He handed Rusty his bottle who realized that it was already empty.

“Ex…hausted,” he remarked and waved the bottle at the Doctor.

Was he only imagining it or did the Dalek sound reproachful? He went to the fridge, opened another bottle of ginger beer and handed it to Rusty. The Dalek added the beer to the dough and kept the bottle, turning his sucker menacingly at the Doctor.

“No more beerrrr for the Doctorr, the Doctorrr gets drrrrunken. Must prrrotect the commanderrr!” Rusty rattled.

What did he mean? He wasn’t drunken. Okay, he felt a bit light-headed but he sure wasn’t drunk.

“I’m not drrrunken!” He scowled at the Dalek. Then he giggled.

“You arrrrrr,” the Dalek replied, and added: “Harrr. Harrr.”

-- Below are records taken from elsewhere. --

(* ===== verification/State.v ===== *)
(** The state of the name service: the connections and their pool, the map of
    data servers, the database, the timers and the configuration, and the
    monads the rest of the service runs in. *)
From S2P Require Import Prelude Queue Rbtree Timer Bytes Tools NetBuf Sql NetMap.

(** Constants of core/gfs_config.h. *)
Definition GFS_EVENT_NONE := 0.
Definition GFS_EVENT_READ := 1.
Definition GFS_EVENT_WRITE := 2.
Definition GFS_EVENT_ET := 4.
Definition GFS_NET_READY := 8.
Definition GFS_CONN_TIMEOUT_MS := 3 * 60 * 1000.
Definition GFS_NFD_ERR := 12.
Definition GFS_EPOLL_ERR := 13.
Definition GFS_MEMPOOL_CREATE_ERR := 100.
Definition GFS_MEMPOOL_MALLOC_ERR := 101.
Definition GFS_EVENT_NOEVENTS := 130.
Definition GFS_EVENT_EPOLL_WAIT_INTR := 131.
Definition GFS_NET_LOOP_UNUSED := 143.
Definition GFS_BUSI_ERR := 150.
Definition GFS_BUSI_RTN_OK := 0.
Definition GFS_BUSI_RTN_SYS_ERR := 1.
Definition GFS_BUSI_RTN_PARAN_ERR := 2.
Definition GFS_BUSI_RTN_MSG_FORMAT_ERR := 6.
Definition GFS_BUSI_RTN_UNKNOWN_CLIENT := 7.
Definition GFS_BUSI_RTN_NO_DS_USE := 11.
Definition GFS_BUSI_RTN_BLOCK_EXIST := 12.
Definition GFS_BUSI_RTN_FILE_FINISHED := 13.
Definition GFS_BUSI_RTN_FILE_NOT_EXIST := 20.
Definition GFS_BUSI_RTN_BLOCK_NOT_EXIST := 21.
Definition GFS_BUSI_RTN_BLOCK_TOO_MUCH := 30.
Definition GFS_CLIENT_TYPE_PS := 0.
Definition GFS_CLIENT_TYPE_DS := 1.

(** [gfs_net_data_t], the fields that are used. *)
Record user := User {
  u_ctype : Z; u_dsid : Z; u_resize : Z; u_dsize : Z; u_cfft : Z; u_weight : Z; u_port : Z }.
Definition user0 : user := User 0 0 0 0 0 0 0.

(** [gfs_net_t]; [c_addr] are the four bytes of [addr.sin_addr], [c_ready] and
    [c_flag] belong to its event.  [c_recv] and [c_send] script the socket and
    [c_out] is what has been put on the wire. *)
Record conn := Conn {
  c_fd : Z; c_ready : Z; c_flag : Z; c_addr : bytes; c_user : user;
  c_rbuf : netbuf; c_sbuf : netbuf;
  c_recv : list recv_res; c_send : list send_res; c_out : bytes;
  c_tstart : Z; c_tend : Z; c_resets : Z }.

Definition conn_ev (ready flag : Z) (c : conn) : conn :=
  Conn (c_fd c) ready flag (c_addr c) (c_user c) (c_rbuf c) (c_sbuf c)
       (c_recv c) (c_send c) (c_out c) (c_tstart c) (c_tend c) (c_resets c).
Definition conn_user (u : user) (c : conn) : conn :=
  Conn (c_fd c) (c_ready c) (c_flag c) (c_addr c) u (c_rbuf c) (c_sbuf c)
       (c_recv c) (c_send c) (c_out c) (c_tstart c) (c_tend c) (c_resets c).
Definition conn_rbuf (b : netbuf) (c : conn) : conn :=
  Conn (c_fd c) (c_ready c) (c_flag c) (c_addr c) (c_user c) b (c_sbuf c)
       (c_recv c) (c_send c) (c_out c) (c_tstart c) (c_tend c) (c_resets c).
Definition conn_sbuf (b : netbuf) (c : conn) : conn :=
  Conn (c_fd c) (c_ready c) (c_flag c) (c_addr c) (c_user c) (c_rbuf c) b
       (c_recv c) (c_send c) (c_out c) (c_tstart c) (c_tend c) (c_resets c).

(** Calls of [epoll_ctl]. *)
Inductive ctl := CtlAdd (fd events : Z) | CtlMod (fd events : Z) | CtlDel (fd : Z).

(** Everything but the timers.  [w_queue] holds the links of the lists
    [free_list], [used_list] and [delay]; [w_time] and [w_mstime] are what
    [time(NULL)] and [gfs_mstime()] return while an operation runs; [w_ctl] is
    the trace of [epoll_ctl] calls. *)
Record world (D : Type) := World {
  w_block_size : Z; w_copies : Z; w_max_num : Z; w_client_num : Z;
  w_time : Z; w_mstime : Z;
  w_map : netmap; w_conns : gmap Z conn; w_sql : sqlst D;
  w_queue : qheap; w_used_num : Z; w_free_num : Z; w_ctl : list ctl }.
Arguments World {D}. Arguments w_block_size {D}. Arguments w_copies {D}. Arguments w_max_num {D}.
Arguments w_client_num {D}. Arguments w_time {D}. Arguments w_mstime {D}. Arguments w_map {D}.
Arguments w_conns {D}. Arguments w_sql {D}. Arguments w_queue {D}. Arguments w_used_num {D}.
Arguments w_free_num {D}. Arguments w_ctl {D}.

(** The service: the timer loop over the world. *)
Abbreviation svc D := (tloop (world D)).

(** What the service relies on: the memory pool, as an allocator that returns a
    block of at least the size asked for, with any contents, or nothing;
    [epoll_ctl]; the addresses of the static nodes; the fuel of the walks in
    lists and trees; and what memory outside the map nodes holds. *)
Class Env := {
  env_malloc : Z → option bytes;
  env_malloc_zero : env_malloc 0 = None;
  env_malloc_size : ∀ n b, env_malloc n = Some b → (Z.to_nat n ≤ length b)%nat;
  env_ctl : ctl → bool;
  env_sentinel : Z; env_dslist : Z; env_tsentinel : Z; env_tloop : Z; env_notice_timer : Z;
  env_free_list : Z; env_used_list : Z; env_delay : Z;
  env_fuel : nat; env_raw : Z → Z }.

(** Places inside a [gfs_net_t]: the queue node of its event, its own queue
    node and its timer. *)
Definition ev_qnode (a : Z) : Z := a + 32.
Definition c_qnode (a : Z) : Z := a + 368.
Definition c_timer (a : Z) : Z := a + 416.

Section service.
Context {D : Type}.
Local Abbreviation SV := (M (svc D)).

Definition w_set_map (m : netmap) (w : world D) : world D :=
  World (w_block_size w) (w_copies w) (w_max_num w) (w_client_num w) (w_time w) (w_mstime w)
        m (w_conns w) (w_sql w) (w_queue w) (w_used_num w) (w_free_num w) (w_ctl w).
Definition w_set_conns (m : gmap Z conn) (w : world D) : world D :=
  World (w_block_size w) (w_copies w) (w_max_num w) (w_client_num w) (w_time w) (w_mstime w)
        (w_map w) m (w_sql w) (w_queue w) (w_used_num w) (w_free_num w) (w_ctl w).
Definition w_set_sql (m : sqlst D) (w : world D) : world D :=
  World (w_block_size w) (w_copies w) (w_max_num w) (w_client_num w) (w_time w) (w_mstime w)
        (w_map w) (w_conns w) m (w_queue w) (w_used_num w) (w_free_num w) (w_ctl w).
Definition w_set_queue (m : qheap) (w : world D) : world D :=
  World (w_block_size w) (w_copies w) (w_max_num w) (w_client_num w) (w_time w) (w_mstime w)
        (w_map w) (w_conns w) (w_sql w) m (w_used_num w) (w_free_num w) (w_ctl w).
Definition w_set_nums (clients used free : Z) (w : world D) : world D :=
  World (w_block_size w) (w_copies w) (w_max_num w) clients (w_time w) (w_mstime w)
        (w_map w) (w_conns w) (w_sql w) (w_queue w) used free (w_ctl w).
Definition w_add_ctl (c : ctl) (w : world D) : world D :=
  World (w_block_size w) (w_copies w) (w_max_num w) (w_client_num w) (w_time w) (w_mstime w)
        (w_map w) (w_conns w) (w_sql w) (w_queue w) (w_used_num w) (w_free_num w)
        (w_ctl w ++ [c]).

Definition set_world (w : world D) (st : svc D) : svc D := TLoop (tl_tree st) (tl_timers st) w.
Definition upd_world (f : world D → world D) : SV unit :=
  modify (λ st, set_world (f (tl_world st)) st).
Definition in_sql {A} (m : M (sqlst D) A) : SV A :=
  zoom (λ st, w_sql (tl_world st)) (λ q st, set_world (w_set_sql q (tl_world st)) st) m.
Definition in_map {A} (m : M netmap A) : SV A :=
  zoom (λ st, w_map (tl_world st)) (λ q st, set_world (w_set_map q (tl_world st)) st) m.
Definition in_lists {A} (m : M qheap A) : SV A :=
  zoom (λ st, w_queue (tl_world st)) (λ q st, set_world (w_set_queue q (tl_world st)) st) m.
Definition get_conn (a : Z) : SV conn := getsM (λ st, w_conns (tl_world st) !! a).
Definition set_conn (a : Z) (c : conn) : SV unit :=
  upd_world (λ w, w_set_conns (<[a := c]> (w_conns w)) w).
Definition upd_conn (a : Z) (f : conn → conn) : SV unit := c ← get_conn a; set_conn a (f c).

(** ** The request being handled

    [gfs_busi_t] with the blocks behind [reh] and [rsh], the response buffer,
    whether its [data] is null, the connection, the list behind
    [rsh->dslist] and the blocks behind [data], over the state of the
    service. *)
Record busi := Busi {
  b_type : Z; b_req : bytes; b_rsp : bytes; b_sbuf : netbuf; b_c : Z;
  b_dslist : option bytes; b_blist : list sql_block; b_ns : svc D }.
Local Abbreviation BM := (M busi).

Definition set_req (r : bytes) : BM unit := modify (λ b,
  Busi (b_type b) r (b_rsp b) (b_sbuf b) (b_c b) (b_dslist b) (b_blist b) (b_ns b)).
Definition set_rsp (r : bytes) : BM unit := modify (λ b,
  Busi (b_type b) (b_req b) r (b_sbuf b) (b_c b) (b_dslist b) (b_blist b) (b_ns b)).
Definition set_sbuf (s : netbuf) : BM unit := modify (λ b,
  Busi (b_type b) (b_req b) (b_rsp b) s (b_c b) (b_dslist b) (b_blist b) (b_ns b)).
Definition set_dslist (l : option bytes) : BM unit := modify (λ b,
  Busi (b_type b) (b_req b) (b_rsp b) (b_sbuf b) (b_c b) l (b_blist b) (b_ns b)).
Definition set_blist (l : list sql_block) : BM unit := modify (λ b,
  Busi (b_type b) (b_req b) (b_rsp b) (b_sbuf b) (b_c b) (b_dslist b) l (b_ns b)).
Definition in_ns {A} (m : SV A) : BM A := zoom b_ns (λ n b,
  Busi (b_type b) (b_req b) (b_rsp b) (b_sbuf b) (b_c b) (b_dslist b) (b_blist b) n) m.

(** Fields of the request and response blocks, as stored. *)
Definition req32 (off : nat) : BM Z := getsM (λ b, ld32 off (b_req b)).
Definition req64 (off : nat) : BM Z := getsM (λ b, ld64 off (b_req b)).
Definition req_bytes (n off : nat) : BM bytes := getsM (λ b, ld_bytes n off (b_req b)).
Definition put_req (n off : nat) (v : Z) : BM unit :=
  b ← get; r ← lift (stn n off v (b_req b)); set_req r.
Definition rsp32 (off : nat) : BM Z := getsM (λ b, ld32 off (b_rsp b)).
Definition rsp_bytes (n off : nat) : BM bytes := getsM (λ b, ld_bytes n off (b_rsp b)).
Definition put_rsp (n off : nat) (v : Z) : BM unit :=
  b ← get; r ← lift (stn n off v (b_rsp b)); set_rsp r.
End service.
Arguments busi : clear implicits.

(** What the message handlers of busi/ share: the response head, the return
    code, the file hash as text, and the buffer for the answer. *)
Section base.
Context {D : Type} `{!Env}.
Local Abbreviation BM := (M (busi D)).

(** The five assignments every response starts with. *)
Definition rsp_head (len rtn : Z) : BM unit :=
  put_rsp 4 0 (htonl len);;
  id ← req32 4; put_rsp 4 4 id;;
  type ← req32 8; put_rsp 4 8 type;;
  put_rsp 4 16 (htonl 0);;
  put_rsp 4 12 (htonl rtn).
Definition set_rtn (rtn : Z) : BM unit := put_rsp 4 12 (htonl rtn).

(** [x = ntohl(x)] and [x = ntohll(x)] for a field of the request. *)
Definition swap_req32 (off : nat) : BM unit := v ← req32 off; put_req 4 off (ntohl v).
Definition swap_req64 (off : nat) : BM unit := v ← req64 off; put_req 8 off (ntohll v).

(** [gfs_hextostr(req->hash, 16, hash); hash[32] = 0] *)
Definition req_hash : BM bytes :=
  h ← req_bytes 16 16; r ← lift (gfs_hextostr h 16); mret r.2.

(** Allocating the buffer for the answer. *)
Definition malloc (n : Z) : BM (option bytes) := mret (env_malloc n).

(** The calls a handler makes to the map of data servers. *)
Definition map_add (keyid net : Z) : M (svc D) Z :=
  in_map (gfs_net_map_add env_sentinel env_dslist env_fuel keyid net).
Definition map_get (keyid : Z) : M (svc D) Z :=
  in_map (gfs_net_map_get env_sentinel env_fuel keyid).
Definition map_remove (keyid : Z) : M (svc D) Z :=
  in_map (gfs_net_map_remove env_sentinel env_fuel keyid).
Definition map_gettopn (num : Z) : M (svc D) (Z * list Z) :=
  st ← get; in_map (gfs_net_map_gettopn env_dslist env_fuel env_raw (w_time (tl_world st)) num).
End base.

The Doctor had to laugh so hard at that that he had to grab the kitchen counter to stay steady. So, this was the sound of a… giggling?... laughing?... Dalek.

Rusty put the dough in the cake tin and put it in the oven.

“Ex…purgate,” he rattled, hovering to the sink for a cloth.

The Doctor wondered if the Dalek had really developed a sense of humor now that he had fixed him. He was dying to find out.

“Tidying up is boring, Clara will not be home for a while. We can do it later. Let’s watch some TV.”

“Ex…cellent,” Rusty hovered towards the living room. The Doctor took the open beer bottle Rusty had put beside the sink and emptied it with one sip. Then he took a new one from the fridge, let himself slump on the sofa and switched on the comedy channel.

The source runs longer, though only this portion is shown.